# Source material:
● ● ● ●
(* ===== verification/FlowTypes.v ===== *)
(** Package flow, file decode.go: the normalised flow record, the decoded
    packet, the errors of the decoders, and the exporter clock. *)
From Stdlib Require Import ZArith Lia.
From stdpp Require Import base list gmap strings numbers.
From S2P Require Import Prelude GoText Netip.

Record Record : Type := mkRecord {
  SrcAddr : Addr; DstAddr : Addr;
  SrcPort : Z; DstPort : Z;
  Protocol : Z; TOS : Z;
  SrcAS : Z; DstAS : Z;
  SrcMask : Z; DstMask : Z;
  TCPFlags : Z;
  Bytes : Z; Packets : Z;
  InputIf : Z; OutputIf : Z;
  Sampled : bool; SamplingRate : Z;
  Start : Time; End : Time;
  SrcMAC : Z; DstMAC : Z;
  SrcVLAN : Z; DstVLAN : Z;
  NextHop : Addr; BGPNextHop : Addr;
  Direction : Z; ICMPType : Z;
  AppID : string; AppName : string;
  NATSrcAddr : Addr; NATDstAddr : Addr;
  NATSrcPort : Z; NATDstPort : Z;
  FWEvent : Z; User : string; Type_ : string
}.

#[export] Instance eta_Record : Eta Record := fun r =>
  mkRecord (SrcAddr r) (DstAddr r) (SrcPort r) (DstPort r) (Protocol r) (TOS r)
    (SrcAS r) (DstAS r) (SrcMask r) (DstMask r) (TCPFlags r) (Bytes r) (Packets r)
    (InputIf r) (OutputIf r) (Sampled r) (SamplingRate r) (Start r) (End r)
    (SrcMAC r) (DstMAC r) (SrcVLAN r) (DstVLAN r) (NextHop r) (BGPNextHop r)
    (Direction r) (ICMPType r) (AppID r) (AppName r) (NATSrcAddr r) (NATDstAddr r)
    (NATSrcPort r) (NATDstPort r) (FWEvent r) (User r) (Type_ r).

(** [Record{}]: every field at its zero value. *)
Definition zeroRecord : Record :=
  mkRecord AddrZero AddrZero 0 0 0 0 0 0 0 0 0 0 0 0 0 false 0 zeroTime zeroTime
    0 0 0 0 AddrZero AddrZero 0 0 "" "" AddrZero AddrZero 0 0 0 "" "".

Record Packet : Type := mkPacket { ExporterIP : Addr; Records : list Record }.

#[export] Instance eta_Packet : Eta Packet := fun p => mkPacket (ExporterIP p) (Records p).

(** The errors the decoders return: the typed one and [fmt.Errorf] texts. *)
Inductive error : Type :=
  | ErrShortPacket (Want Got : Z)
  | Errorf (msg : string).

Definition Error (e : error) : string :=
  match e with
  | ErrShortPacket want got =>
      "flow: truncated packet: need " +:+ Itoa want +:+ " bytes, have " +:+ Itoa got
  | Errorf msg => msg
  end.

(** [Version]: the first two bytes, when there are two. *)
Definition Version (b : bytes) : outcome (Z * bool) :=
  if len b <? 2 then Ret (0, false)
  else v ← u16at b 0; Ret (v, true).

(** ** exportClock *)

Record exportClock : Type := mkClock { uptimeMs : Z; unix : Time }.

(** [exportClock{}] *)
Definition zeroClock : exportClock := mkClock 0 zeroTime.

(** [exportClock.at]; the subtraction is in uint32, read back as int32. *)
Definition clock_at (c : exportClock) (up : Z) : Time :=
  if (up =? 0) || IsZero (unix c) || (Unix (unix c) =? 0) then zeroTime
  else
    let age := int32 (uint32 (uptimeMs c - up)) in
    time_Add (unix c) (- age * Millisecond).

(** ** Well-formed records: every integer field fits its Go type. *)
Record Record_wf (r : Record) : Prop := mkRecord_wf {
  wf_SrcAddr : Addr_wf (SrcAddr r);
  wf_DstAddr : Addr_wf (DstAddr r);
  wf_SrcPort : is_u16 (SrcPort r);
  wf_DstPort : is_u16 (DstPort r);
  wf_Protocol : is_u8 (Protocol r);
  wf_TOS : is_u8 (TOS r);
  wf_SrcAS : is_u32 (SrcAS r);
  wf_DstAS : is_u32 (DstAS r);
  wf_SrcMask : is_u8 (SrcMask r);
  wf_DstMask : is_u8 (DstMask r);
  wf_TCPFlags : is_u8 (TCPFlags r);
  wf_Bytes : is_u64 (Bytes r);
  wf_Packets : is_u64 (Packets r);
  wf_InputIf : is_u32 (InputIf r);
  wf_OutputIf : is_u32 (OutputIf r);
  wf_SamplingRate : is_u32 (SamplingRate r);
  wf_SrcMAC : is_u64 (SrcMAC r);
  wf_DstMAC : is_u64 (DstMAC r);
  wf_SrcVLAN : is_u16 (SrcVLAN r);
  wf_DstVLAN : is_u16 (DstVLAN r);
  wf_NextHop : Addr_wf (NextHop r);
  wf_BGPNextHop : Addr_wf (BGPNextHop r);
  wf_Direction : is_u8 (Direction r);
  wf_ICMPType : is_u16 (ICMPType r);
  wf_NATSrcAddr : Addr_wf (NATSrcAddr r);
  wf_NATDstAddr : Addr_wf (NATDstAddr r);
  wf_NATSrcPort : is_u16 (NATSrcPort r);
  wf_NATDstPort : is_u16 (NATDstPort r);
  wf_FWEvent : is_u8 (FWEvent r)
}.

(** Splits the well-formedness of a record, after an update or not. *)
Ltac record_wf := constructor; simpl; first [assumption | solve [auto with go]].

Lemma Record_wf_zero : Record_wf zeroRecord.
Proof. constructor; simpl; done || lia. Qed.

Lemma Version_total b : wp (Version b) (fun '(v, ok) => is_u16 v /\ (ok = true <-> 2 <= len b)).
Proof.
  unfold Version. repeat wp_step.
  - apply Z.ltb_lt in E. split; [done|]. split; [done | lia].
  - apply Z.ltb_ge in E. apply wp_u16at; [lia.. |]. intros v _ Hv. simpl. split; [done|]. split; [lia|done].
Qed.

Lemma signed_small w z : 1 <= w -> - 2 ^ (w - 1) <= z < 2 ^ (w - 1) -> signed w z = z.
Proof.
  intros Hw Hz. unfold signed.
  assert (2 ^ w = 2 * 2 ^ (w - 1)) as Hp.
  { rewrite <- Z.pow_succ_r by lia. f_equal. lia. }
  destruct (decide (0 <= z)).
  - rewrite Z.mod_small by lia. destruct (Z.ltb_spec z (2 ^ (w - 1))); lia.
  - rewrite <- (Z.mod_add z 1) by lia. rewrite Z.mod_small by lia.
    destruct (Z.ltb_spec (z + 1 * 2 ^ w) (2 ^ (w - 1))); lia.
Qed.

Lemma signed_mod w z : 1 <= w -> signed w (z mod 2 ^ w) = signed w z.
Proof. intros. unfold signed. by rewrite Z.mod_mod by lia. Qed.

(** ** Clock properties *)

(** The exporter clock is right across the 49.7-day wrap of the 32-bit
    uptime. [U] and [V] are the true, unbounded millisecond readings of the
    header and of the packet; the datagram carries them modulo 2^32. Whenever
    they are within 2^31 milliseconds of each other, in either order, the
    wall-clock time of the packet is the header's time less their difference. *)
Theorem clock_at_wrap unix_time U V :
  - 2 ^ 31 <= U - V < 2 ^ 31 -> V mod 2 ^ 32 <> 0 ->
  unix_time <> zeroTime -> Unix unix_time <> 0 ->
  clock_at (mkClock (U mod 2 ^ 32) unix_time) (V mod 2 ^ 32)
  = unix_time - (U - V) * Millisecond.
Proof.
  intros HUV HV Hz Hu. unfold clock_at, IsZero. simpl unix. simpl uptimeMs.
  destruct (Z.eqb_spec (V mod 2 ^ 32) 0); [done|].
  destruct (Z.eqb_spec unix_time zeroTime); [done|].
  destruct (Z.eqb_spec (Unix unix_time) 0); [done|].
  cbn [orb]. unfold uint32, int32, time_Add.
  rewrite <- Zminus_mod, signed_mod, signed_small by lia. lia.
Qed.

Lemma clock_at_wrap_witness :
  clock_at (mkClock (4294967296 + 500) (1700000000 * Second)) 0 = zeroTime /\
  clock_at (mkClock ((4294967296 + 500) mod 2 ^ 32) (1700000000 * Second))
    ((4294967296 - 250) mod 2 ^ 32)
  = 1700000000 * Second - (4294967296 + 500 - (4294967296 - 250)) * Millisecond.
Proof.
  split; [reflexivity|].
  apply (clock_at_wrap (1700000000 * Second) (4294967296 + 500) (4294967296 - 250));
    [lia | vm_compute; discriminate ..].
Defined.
● ● ● ●
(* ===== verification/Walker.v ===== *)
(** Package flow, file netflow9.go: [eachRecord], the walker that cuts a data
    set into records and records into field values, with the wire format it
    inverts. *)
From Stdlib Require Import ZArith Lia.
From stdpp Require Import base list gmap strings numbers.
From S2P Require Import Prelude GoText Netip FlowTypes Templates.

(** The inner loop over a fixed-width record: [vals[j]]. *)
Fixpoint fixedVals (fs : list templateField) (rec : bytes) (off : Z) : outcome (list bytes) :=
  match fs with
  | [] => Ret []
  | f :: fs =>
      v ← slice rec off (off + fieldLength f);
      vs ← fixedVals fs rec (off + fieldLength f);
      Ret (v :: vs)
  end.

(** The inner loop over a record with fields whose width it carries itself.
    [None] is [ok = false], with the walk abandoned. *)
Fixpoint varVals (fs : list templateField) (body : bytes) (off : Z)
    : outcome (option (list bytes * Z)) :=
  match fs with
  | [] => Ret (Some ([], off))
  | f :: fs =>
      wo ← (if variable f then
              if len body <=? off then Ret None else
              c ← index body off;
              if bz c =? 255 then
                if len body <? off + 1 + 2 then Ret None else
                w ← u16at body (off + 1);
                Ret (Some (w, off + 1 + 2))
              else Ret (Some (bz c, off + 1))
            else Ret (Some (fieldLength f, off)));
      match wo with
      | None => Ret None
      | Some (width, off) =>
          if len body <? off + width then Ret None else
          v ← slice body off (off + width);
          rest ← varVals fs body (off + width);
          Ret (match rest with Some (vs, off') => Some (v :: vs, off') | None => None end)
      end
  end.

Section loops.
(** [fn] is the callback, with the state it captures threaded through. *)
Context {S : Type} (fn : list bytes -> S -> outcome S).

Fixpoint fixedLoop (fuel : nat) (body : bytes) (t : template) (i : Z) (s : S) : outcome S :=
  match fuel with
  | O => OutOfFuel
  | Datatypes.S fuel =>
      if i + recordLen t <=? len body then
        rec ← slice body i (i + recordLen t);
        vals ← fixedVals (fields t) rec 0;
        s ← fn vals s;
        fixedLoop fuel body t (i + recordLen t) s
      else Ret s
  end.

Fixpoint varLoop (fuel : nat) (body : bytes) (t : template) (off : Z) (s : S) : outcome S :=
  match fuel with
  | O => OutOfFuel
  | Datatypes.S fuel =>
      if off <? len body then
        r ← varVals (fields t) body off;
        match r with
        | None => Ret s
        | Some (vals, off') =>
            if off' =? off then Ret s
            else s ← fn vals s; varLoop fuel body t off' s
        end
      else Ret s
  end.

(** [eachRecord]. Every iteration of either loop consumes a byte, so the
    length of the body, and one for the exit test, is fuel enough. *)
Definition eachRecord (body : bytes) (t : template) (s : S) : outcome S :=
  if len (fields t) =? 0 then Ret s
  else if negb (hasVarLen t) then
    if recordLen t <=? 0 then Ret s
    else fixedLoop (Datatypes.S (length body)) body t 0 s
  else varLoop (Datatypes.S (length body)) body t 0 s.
● ● ● ●
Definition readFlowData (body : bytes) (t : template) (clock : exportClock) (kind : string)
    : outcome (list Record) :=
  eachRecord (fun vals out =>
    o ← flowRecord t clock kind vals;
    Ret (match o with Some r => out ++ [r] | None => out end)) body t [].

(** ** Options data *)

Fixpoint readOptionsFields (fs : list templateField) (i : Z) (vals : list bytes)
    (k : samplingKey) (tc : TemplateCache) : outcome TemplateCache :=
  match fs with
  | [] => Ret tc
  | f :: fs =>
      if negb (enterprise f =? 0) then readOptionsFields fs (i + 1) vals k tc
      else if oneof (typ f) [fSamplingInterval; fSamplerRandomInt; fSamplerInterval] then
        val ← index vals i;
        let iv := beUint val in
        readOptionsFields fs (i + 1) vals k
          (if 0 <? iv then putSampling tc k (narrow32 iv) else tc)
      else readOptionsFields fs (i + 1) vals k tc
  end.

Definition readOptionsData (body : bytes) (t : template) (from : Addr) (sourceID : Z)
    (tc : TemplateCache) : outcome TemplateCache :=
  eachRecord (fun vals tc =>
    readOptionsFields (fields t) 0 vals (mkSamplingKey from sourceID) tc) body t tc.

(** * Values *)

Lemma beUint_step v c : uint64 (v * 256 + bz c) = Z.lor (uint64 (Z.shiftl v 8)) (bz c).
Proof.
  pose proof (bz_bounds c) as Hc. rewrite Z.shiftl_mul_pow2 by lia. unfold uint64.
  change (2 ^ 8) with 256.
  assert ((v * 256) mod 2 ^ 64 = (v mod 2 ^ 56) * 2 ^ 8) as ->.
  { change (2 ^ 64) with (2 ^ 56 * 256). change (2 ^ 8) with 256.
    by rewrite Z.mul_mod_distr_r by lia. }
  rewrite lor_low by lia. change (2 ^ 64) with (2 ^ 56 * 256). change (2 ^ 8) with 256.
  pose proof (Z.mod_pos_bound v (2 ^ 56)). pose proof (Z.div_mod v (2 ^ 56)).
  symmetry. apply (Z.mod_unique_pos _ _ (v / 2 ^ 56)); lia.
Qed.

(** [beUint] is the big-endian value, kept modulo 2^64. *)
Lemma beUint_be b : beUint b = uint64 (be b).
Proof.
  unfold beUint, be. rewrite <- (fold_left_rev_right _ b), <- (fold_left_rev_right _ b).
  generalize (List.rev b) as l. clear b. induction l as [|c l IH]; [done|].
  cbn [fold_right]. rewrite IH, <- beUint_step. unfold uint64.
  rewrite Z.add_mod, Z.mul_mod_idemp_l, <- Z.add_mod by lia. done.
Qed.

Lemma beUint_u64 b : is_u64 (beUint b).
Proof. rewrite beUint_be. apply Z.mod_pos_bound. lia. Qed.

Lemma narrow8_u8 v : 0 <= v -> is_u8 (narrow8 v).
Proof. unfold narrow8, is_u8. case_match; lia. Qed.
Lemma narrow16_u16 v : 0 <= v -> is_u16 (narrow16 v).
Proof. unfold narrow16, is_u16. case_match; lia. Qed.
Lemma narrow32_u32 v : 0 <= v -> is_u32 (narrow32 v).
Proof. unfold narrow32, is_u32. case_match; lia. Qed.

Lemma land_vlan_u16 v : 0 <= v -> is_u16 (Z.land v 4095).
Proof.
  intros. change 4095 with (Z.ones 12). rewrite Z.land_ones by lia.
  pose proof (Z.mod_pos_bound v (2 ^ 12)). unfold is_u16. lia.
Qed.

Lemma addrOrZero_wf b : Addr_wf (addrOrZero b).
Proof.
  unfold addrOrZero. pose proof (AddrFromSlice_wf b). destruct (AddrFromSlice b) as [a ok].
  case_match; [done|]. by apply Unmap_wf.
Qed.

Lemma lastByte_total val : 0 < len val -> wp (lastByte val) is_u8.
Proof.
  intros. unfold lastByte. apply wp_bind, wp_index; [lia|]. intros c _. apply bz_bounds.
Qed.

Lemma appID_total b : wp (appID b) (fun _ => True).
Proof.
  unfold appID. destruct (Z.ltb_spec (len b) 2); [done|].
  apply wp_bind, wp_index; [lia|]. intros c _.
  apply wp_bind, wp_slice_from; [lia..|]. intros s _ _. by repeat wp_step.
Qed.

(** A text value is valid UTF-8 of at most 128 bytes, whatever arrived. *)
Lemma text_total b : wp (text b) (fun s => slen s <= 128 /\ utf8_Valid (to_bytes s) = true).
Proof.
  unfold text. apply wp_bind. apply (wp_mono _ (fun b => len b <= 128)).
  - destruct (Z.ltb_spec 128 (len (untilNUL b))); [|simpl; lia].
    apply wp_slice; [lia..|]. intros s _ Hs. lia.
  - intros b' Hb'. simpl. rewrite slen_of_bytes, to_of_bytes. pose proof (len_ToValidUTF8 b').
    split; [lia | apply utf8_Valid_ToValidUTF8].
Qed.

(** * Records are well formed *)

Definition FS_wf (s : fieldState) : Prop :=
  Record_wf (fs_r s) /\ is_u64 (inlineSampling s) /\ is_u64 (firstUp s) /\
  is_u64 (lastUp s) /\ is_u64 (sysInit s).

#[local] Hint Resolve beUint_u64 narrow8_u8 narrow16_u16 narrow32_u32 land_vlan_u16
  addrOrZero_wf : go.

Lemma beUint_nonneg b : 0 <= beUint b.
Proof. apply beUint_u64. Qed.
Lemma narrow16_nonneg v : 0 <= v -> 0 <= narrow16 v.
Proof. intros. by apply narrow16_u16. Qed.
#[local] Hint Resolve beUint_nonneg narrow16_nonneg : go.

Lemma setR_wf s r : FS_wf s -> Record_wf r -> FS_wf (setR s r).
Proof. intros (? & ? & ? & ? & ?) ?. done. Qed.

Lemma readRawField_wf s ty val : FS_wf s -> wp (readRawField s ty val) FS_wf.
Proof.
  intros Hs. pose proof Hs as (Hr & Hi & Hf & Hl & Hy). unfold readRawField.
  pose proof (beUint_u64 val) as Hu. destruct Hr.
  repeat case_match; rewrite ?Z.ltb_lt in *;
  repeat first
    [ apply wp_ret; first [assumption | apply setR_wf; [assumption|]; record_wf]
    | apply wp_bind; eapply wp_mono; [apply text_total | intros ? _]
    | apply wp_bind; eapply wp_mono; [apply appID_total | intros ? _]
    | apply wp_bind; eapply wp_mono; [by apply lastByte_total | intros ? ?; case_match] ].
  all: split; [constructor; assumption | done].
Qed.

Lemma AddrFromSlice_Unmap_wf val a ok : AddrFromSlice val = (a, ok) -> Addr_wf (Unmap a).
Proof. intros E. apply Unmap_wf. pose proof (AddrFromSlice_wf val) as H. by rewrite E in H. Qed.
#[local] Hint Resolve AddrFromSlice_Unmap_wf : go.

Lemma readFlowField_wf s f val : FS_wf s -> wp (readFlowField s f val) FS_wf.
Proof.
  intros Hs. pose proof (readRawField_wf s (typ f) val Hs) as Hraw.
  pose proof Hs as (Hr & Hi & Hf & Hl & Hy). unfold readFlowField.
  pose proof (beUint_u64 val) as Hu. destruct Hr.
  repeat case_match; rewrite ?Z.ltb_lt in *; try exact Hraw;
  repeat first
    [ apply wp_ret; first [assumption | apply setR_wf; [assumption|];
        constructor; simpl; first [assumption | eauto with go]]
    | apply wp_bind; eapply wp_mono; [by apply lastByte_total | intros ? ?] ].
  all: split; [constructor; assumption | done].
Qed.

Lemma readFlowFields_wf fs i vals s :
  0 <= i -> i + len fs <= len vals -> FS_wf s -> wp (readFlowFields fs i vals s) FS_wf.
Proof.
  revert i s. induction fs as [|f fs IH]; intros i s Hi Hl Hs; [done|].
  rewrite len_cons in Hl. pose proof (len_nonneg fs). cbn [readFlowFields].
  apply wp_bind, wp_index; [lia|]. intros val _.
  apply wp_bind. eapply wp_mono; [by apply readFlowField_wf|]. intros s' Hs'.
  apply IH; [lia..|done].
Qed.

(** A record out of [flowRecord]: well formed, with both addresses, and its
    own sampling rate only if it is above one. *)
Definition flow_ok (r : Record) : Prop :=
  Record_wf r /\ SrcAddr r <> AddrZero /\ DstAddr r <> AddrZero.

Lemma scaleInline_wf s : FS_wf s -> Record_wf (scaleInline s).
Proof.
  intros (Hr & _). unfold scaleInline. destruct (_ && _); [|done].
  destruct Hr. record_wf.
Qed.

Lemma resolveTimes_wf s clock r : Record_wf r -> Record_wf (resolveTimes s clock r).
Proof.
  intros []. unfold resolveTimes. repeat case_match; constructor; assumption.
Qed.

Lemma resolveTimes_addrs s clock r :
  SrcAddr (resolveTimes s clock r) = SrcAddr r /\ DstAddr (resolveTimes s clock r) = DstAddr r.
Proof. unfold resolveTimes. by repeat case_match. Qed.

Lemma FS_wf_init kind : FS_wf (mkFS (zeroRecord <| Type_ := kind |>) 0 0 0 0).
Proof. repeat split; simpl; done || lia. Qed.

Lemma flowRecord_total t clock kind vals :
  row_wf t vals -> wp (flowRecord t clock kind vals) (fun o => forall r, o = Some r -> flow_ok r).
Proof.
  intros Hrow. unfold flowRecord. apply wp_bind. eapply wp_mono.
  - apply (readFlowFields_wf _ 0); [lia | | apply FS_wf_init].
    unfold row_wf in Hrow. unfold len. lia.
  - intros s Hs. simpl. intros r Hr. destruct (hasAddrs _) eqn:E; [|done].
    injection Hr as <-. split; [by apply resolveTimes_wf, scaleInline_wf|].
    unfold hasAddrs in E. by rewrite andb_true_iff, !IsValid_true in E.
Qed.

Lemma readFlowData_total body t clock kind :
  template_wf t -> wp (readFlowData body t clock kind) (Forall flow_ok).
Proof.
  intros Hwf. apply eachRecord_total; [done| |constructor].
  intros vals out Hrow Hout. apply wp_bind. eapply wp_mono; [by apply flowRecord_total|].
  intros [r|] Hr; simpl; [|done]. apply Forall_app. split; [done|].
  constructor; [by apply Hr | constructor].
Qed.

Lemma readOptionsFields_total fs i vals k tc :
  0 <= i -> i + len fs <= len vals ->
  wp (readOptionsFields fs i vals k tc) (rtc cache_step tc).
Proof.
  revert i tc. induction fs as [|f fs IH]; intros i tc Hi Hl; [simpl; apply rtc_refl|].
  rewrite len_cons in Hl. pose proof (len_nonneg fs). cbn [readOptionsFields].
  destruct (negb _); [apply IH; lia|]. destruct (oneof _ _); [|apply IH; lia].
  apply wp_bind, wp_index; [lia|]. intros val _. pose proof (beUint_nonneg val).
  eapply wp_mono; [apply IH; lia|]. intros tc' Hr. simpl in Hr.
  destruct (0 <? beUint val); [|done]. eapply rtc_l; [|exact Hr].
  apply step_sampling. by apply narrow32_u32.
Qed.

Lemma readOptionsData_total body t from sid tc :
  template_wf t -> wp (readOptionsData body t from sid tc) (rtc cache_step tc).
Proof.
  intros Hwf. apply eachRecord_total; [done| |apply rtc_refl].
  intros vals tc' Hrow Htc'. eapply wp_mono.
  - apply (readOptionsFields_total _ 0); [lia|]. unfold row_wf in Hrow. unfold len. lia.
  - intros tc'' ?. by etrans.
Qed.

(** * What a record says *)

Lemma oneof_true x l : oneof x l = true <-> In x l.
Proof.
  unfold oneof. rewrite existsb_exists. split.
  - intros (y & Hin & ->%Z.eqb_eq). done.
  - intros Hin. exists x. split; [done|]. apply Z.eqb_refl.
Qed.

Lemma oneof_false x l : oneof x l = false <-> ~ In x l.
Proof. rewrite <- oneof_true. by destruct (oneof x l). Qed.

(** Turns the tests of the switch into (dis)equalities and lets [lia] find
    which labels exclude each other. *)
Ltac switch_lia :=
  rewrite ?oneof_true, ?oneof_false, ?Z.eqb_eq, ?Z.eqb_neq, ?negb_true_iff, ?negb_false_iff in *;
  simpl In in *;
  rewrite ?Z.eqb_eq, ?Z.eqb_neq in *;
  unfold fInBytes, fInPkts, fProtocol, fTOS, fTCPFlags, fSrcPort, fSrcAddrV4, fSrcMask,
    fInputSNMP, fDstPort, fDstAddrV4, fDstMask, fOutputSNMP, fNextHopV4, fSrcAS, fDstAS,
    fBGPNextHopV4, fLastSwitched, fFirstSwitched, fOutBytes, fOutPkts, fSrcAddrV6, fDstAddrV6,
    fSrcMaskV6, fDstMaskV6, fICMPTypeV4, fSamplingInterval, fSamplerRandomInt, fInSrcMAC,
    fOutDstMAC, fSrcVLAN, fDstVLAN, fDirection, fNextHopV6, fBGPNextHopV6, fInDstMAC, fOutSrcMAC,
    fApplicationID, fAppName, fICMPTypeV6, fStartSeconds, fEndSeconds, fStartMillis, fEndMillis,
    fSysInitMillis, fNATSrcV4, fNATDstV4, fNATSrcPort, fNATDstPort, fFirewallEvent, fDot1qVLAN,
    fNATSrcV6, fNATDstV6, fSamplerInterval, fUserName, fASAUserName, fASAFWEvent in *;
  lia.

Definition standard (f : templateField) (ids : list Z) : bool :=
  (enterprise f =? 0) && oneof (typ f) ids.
● ● ● ●
# Work instructions:
Find "(* ===== verification/FlowTypes.v ===== *)" in the entries above and copy that whole line exactly, then each line after it through the line that contains "(Direction r) (ICMPType".

# Reply:
(* ===== verification/FlowTypes.v ===== *)
(** Package flow, file decode.go: the normalised flow record, the decoded
    packet, the errors of the decoders, and the exporter clock. *)
From Stdlib Require Import ZArith Lia.
From stdpp Require Import base list gmap strings numbers.
From S2P Require Import Prelude GoText Netip.

Record Record : Type := mkRecord {
  SrcAddr : Addr; DstAddr : Addr;
  SrcPort : Z; DstPort : Z;
  Protocol : Z; TOS : Z;
  SrcAS : Z; DstAS : Z;
  SrcMask : Z; DstMask : Z;
  TCPFlags : Z;
  Bytes : Z; Packets : Z;
  InputIf : Z; OutputIf : Z;
  Sampled : bool; SamplingRate : Z;
  Start : Time; End : Time;
  SrcMAC : Z; DstMAC : Z;
  SrcVLAN : Z; DstVLAN : Z;
  NextHop : Addr; BGPNextHop : Addr;
  Direction : Z; ICMPType : Z;
  AppID : string; AppName : string;
  NATSrcAddr : Addr; NATDstAddr : Addr;
  NATSrcPort : Z; NATDstPort : Z;
  FWEvent : Z; User : string; Type_ : string
}.

#[export] Instance eta_Record : Eta Record := fun r =>
  mkRecord (SrcAddr r) (DstAddr r) (SrcPort r) (DstPort r) (Protocol r) (TOS r)
    (SrcAS r) (DstAS r) (SrcMask r) (DstMask r) (TCPFlags r) (Bytes r) (Packets r)
    (InputIf r) (OutputIf r) (Sampled r) (SamplingRate r) (Start r) (End r)
    (SrcMAC r) (DstMAC r) (SrcVLAN r) (DstVLAN r) (NextHop r) (BGPNextHop r)
    (Direction r) (ICMPType r) (AppID r) (AppName r) (NATSrcAddr r) (NATDstAddr r)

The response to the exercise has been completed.